WHAT IS NEEDED:
Somewhere below is a line with "(** * Names *)" and, later, a line with "(value : string)"; repeat those two lines and all the lines between them, exactly as they are.

INFORMATION:
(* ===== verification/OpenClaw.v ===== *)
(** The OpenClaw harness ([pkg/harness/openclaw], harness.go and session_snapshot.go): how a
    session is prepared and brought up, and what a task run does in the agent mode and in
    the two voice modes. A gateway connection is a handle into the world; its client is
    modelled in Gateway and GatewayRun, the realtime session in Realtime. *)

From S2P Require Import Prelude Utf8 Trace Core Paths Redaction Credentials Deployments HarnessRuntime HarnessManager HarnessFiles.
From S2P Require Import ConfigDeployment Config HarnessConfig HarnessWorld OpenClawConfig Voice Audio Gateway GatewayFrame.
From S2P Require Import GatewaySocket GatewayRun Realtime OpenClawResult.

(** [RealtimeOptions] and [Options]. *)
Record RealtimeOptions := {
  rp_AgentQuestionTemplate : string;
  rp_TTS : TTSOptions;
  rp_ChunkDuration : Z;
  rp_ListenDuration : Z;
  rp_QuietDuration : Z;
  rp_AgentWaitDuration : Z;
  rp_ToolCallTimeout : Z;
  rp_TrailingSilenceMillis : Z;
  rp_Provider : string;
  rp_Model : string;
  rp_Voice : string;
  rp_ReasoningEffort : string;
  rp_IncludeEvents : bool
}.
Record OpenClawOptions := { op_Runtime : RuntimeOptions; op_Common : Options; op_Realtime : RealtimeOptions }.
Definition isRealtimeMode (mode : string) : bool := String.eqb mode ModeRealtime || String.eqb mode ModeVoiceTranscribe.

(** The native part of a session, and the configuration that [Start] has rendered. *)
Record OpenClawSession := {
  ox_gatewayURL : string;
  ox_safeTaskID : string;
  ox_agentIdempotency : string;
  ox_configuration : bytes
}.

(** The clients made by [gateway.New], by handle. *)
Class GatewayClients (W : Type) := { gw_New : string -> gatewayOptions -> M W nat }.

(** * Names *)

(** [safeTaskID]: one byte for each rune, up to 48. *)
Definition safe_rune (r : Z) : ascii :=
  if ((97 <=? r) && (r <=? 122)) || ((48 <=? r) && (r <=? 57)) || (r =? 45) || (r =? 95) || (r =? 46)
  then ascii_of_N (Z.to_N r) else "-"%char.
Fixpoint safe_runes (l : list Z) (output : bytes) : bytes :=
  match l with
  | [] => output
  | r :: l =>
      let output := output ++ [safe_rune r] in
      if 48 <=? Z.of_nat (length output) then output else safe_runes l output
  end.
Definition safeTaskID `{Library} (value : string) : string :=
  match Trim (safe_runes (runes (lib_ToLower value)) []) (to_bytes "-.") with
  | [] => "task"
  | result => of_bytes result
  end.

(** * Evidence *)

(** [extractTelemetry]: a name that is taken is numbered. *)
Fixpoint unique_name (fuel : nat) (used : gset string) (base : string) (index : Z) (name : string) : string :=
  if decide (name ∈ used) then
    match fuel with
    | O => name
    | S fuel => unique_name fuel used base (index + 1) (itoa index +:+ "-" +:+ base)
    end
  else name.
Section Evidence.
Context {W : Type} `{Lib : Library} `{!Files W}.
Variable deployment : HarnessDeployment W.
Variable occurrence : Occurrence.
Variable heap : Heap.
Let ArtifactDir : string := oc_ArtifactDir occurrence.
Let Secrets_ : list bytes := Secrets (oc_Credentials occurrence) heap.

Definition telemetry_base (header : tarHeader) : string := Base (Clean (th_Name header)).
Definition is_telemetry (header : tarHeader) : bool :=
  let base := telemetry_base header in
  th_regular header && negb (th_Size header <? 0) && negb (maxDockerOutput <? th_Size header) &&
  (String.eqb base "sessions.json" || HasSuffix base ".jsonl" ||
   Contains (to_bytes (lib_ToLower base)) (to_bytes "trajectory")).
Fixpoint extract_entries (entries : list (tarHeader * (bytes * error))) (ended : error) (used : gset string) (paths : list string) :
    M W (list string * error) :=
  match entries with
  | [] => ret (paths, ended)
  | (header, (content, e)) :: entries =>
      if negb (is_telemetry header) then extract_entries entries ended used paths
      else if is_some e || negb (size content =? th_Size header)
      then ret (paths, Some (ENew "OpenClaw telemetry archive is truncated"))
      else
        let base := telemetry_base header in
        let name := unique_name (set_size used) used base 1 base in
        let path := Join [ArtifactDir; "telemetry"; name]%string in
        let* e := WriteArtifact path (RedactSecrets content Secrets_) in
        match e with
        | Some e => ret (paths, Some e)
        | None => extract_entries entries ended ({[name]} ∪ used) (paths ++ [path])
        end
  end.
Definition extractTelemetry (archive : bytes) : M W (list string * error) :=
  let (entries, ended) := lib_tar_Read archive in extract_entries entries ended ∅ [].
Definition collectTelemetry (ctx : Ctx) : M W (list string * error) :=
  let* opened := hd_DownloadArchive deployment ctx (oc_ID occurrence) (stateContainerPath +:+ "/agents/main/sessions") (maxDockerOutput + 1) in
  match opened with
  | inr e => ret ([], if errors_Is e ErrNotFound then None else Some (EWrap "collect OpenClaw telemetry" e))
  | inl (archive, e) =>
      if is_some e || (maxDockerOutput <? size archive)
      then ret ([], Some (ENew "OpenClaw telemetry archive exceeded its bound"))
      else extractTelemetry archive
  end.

REPLY TO THE TASK:
(** * Names *)

(** [safeTaskID]: one byte for each rune, up to 48. *)
Definition safe_rune (r : Z) : ascii :=
  if ((97 <=? r) && (r <=? 122)) || ((48 <=? r) && (r <=? 57)) || (r =? 45) || (r =? 95) || (r =? 46)
  then ascii_of_N (Z.to_N r) else "-"%char.
Fixpoint safe_runes (l : list Z) (output : bytes) : bytes :=
  match l with
  | [] => output
  | r :: l =>
      let output := output ++ [safe_rune r] in
      if 48 <=? Z.of_nat (length output) then output else safe_runes l output
  end.
Definition safeTaskID `{Library} (value : string) : string :=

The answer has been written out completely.